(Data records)

++++++++++++++++++++

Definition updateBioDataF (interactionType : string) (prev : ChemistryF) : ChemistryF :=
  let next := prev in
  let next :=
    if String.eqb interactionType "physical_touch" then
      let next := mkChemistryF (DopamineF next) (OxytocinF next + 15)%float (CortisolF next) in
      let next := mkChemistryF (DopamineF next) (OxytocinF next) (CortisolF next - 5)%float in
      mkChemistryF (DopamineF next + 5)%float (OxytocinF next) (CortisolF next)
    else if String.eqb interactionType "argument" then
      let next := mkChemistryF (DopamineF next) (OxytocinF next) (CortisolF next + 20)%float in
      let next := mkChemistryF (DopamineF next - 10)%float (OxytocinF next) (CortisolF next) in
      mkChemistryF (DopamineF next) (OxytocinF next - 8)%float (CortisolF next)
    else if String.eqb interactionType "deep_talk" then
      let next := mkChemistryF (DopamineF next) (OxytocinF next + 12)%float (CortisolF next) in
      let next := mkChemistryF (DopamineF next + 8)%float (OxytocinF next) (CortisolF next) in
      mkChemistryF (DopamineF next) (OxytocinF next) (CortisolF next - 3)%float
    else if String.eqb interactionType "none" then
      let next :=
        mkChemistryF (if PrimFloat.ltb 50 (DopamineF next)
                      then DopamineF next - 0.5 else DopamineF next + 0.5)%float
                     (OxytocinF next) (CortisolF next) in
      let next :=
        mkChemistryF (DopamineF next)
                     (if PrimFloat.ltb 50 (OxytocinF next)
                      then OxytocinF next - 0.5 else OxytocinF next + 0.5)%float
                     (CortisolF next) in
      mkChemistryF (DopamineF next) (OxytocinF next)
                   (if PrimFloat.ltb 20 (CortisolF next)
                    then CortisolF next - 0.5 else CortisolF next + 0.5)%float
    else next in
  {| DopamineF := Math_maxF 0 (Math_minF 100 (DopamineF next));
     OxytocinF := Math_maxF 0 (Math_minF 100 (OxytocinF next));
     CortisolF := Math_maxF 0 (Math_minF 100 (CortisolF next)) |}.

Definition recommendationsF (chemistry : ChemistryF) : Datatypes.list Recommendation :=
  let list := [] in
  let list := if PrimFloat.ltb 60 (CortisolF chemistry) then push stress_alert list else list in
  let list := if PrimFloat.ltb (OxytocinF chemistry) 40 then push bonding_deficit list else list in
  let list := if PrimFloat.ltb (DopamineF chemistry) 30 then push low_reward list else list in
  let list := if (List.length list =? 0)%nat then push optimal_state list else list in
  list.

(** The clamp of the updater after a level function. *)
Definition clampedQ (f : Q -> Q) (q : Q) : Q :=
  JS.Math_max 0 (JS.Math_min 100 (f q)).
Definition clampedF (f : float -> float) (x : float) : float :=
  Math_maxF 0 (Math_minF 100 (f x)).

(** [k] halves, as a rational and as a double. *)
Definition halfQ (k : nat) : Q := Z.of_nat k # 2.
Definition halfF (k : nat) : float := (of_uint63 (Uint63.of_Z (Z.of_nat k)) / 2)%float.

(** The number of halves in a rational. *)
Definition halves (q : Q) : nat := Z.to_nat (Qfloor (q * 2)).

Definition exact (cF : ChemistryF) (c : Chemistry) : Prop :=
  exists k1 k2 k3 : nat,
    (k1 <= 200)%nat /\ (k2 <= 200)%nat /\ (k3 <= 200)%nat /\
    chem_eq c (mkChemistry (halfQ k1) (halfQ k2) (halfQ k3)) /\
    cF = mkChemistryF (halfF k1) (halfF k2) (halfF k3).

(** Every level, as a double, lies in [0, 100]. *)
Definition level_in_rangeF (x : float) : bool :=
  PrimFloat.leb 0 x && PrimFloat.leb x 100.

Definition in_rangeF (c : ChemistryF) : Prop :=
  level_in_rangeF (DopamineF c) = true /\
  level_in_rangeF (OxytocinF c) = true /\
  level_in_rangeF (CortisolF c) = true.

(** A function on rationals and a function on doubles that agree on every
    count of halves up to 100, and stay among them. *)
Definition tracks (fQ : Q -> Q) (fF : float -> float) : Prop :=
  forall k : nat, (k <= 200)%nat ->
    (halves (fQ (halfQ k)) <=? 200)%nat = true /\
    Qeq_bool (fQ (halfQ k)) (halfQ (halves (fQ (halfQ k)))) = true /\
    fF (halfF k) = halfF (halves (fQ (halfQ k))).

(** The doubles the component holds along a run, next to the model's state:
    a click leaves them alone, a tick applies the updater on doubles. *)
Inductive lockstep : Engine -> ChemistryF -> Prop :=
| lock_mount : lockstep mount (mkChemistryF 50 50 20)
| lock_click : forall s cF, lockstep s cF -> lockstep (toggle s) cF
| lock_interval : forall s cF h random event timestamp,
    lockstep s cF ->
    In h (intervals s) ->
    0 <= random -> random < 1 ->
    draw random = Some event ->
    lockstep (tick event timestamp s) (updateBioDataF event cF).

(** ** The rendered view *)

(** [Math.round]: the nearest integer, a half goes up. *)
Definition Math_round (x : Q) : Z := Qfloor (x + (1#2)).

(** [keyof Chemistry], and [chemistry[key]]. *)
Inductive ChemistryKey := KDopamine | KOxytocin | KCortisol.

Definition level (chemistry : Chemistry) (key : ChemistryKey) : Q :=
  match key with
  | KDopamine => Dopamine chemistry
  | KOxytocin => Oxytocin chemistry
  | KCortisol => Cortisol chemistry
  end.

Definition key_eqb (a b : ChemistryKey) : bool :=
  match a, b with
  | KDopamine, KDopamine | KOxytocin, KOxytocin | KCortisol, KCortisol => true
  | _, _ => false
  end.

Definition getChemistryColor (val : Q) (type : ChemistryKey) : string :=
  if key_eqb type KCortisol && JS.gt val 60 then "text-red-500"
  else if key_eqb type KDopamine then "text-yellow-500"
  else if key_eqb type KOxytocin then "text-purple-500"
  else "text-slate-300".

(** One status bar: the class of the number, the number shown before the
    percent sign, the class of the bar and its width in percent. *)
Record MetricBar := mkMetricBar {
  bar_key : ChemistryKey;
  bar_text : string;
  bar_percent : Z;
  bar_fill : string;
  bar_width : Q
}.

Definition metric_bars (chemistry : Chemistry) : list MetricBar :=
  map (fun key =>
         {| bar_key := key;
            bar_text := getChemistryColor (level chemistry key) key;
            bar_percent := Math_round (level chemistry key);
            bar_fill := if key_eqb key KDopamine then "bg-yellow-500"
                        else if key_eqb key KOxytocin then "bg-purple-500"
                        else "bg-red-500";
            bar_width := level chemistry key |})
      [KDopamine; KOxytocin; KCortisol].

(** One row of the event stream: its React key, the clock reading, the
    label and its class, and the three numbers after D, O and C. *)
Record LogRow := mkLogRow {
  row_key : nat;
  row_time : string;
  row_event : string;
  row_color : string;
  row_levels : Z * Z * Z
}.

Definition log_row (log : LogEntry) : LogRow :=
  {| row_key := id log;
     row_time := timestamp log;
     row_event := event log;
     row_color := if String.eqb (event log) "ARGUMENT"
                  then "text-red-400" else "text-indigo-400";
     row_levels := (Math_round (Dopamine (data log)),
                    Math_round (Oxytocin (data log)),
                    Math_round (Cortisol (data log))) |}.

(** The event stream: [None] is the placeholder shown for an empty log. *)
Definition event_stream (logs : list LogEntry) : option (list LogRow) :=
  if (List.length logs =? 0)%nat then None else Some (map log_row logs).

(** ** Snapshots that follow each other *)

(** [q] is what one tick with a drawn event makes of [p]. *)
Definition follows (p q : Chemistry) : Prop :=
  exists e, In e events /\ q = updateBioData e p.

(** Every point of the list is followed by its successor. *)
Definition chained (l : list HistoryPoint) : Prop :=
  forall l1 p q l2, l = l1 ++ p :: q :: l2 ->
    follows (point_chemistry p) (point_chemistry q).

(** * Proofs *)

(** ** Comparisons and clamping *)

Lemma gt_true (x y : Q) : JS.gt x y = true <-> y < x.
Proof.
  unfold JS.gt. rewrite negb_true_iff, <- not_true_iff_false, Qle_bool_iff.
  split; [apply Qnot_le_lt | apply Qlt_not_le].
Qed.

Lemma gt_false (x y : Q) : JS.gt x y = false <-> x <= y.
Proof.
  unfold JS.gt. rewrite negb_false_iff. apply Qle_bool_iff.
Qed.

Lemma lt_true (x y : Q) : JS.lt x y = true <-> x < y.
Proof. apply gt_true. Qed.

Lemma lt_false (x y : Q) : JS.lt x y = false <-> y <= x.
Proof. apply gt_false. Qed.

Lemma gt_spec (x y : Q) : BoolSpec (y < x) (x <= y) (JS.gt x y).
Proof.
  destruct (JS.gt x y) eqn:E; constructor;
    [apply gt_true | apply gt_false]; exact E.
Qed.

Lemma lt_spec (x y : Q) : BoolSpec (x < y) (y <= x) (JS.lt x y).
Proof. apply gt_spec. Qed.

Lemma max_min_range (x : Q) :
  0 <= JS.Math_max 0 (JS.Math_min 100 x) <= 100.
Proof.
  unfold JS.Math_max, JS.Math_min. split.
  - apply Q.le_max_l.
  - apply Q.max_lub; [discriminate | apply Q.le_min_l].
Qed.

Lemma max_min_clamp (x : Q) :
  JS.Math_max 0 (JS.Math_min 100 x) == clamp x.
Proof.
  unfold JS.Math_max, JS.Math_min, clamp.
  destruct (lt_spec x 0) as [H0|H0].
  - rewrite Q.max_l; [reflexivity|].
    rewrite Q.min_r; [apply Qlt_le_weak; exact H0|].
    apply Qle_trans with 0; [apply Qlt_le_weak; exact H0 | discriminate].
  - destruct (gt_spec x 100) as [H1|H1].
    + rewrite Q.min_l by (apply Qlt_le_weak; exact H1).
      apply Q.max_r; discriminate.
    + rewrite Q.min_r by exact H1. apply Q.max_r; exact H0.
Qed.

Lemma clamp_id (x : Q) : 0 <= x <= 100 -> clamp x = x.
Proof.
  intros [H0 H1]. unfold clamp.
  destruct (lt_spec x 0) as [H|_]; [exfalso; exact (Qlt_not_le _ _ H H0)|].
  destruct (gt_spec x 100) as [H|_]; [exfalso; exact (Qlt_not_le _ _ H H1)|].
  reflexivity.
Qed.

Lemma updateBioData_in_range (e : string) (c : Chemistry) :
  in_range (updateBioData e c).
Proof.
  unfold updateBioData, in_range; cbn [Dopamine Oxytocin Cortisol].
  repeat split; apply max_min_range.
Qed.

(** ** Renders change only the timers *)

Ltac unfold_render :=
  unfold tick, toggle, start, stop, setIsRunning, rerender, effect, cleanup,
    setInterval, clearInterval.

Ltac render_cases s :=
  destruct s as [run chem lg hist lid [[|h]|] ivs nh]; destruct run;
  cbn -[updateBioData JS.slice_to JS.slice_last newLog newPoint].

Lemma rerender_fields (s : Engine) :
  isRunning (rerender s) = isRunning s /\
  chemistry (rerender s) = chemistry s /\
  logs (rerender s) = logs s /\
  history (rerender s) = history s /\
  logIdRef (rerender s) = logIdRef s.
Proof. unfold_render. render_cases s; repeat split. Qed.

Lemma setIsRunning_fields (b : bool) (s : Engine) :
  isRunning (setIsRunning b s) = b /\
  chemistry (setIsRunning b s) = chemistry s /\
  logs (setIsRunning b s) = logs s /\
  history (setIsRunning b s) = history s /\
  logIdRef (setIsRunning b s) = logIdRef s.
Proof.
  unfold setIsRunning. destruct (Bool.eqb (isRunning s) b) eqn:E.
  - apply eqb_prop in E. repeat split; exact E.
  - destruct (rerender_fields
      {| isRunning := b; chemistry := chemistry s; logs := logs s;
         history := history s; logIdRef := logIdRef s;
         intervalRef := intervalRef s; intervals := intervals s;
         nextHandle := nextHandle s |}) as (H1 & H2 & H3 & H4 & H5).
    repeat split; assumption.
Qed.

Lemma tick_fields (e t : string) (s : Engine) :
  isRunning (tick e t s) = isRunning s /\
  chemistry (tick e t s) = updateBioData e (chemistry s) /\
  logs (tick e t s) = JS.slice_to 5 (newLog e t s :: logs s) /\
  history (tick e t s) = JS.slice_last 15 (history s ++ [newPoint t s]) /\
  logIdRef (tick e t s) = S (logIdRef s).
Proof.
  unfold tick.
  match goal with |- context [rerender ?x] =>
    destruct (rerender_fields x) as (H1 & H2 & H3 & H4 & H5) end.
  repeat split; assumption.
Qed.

++++++++++++++++++++

A verbatim transcription is needed of the lines above, starting at the line with "Math_round (Cortisol (data" and ending at the line with "Lemma lt_spec (x", both included, and of nothing else.

                    Math_round (Cortisol (data log))) |}.

(** The event stream: [None] is the placeholder shown for an empty log. *)
Definition event_stream (logs : list LogEntry) : option (list LogRow) :=
  if (List.length logs =? 0)%nat then None else Some (map log_row logs).

(** ** Snapshots that follow each other *)

(** [q] is what one tick with a drawn event makes of [p]. *)
Definition follows (p q : Chemistry) : Prop :=
  exists e, In e events /\ q = updateBioData e p.

(** Every point of the list is followed by its successor. *)
Definition chained (l : list HistoryPoint) : Prop :=
  forall l1 p q l2, l = l1 ++ p :: q :: l2 ->
    follows (point_chemistry p) (point_chemistry q).

(** * Proofs *)

(** ** Comparisons and clamping *)

Lemma gt_true (x y : Q) : JS.gt x y = true <-> y < x.
Proof.
  unfold JS.gt. rewrite negb_true_iff, <- not_true_iff_false, Qle_bool_iff.
  split; [apply Qnot_le_lt | apply Qlt_not_le].
Qed.

Lemma gt_false (x y : Q) : JS.gt x y = false <-> x <= y.
Proof.
  unfold JS.gt. rewrite negb_false_iff. apply Qle_bool_iff.
Qed.

Lemma lt_true (x y : Q) : JS.lt x y = true <-> x < y.
Proof. apply gt_true. Qed.

Lemma lt_false (x y : Q) : JS.lt x y = false <-> y <= x.
Proof. apply gt_false. Qed.

Lemma gt_spec (x y : Q) : BoolSpec (y < x) (x <= y) (JS.gt x y).
Proof.
  destruct (JS.gt x y) eqn:E; constructor;
    [apply gt_true | apply gt_false]; exact E.
Qed.

Lemma lt_spec (x y : Q) : BoolSpec (x < y) (y <= x) (JS.lt x y).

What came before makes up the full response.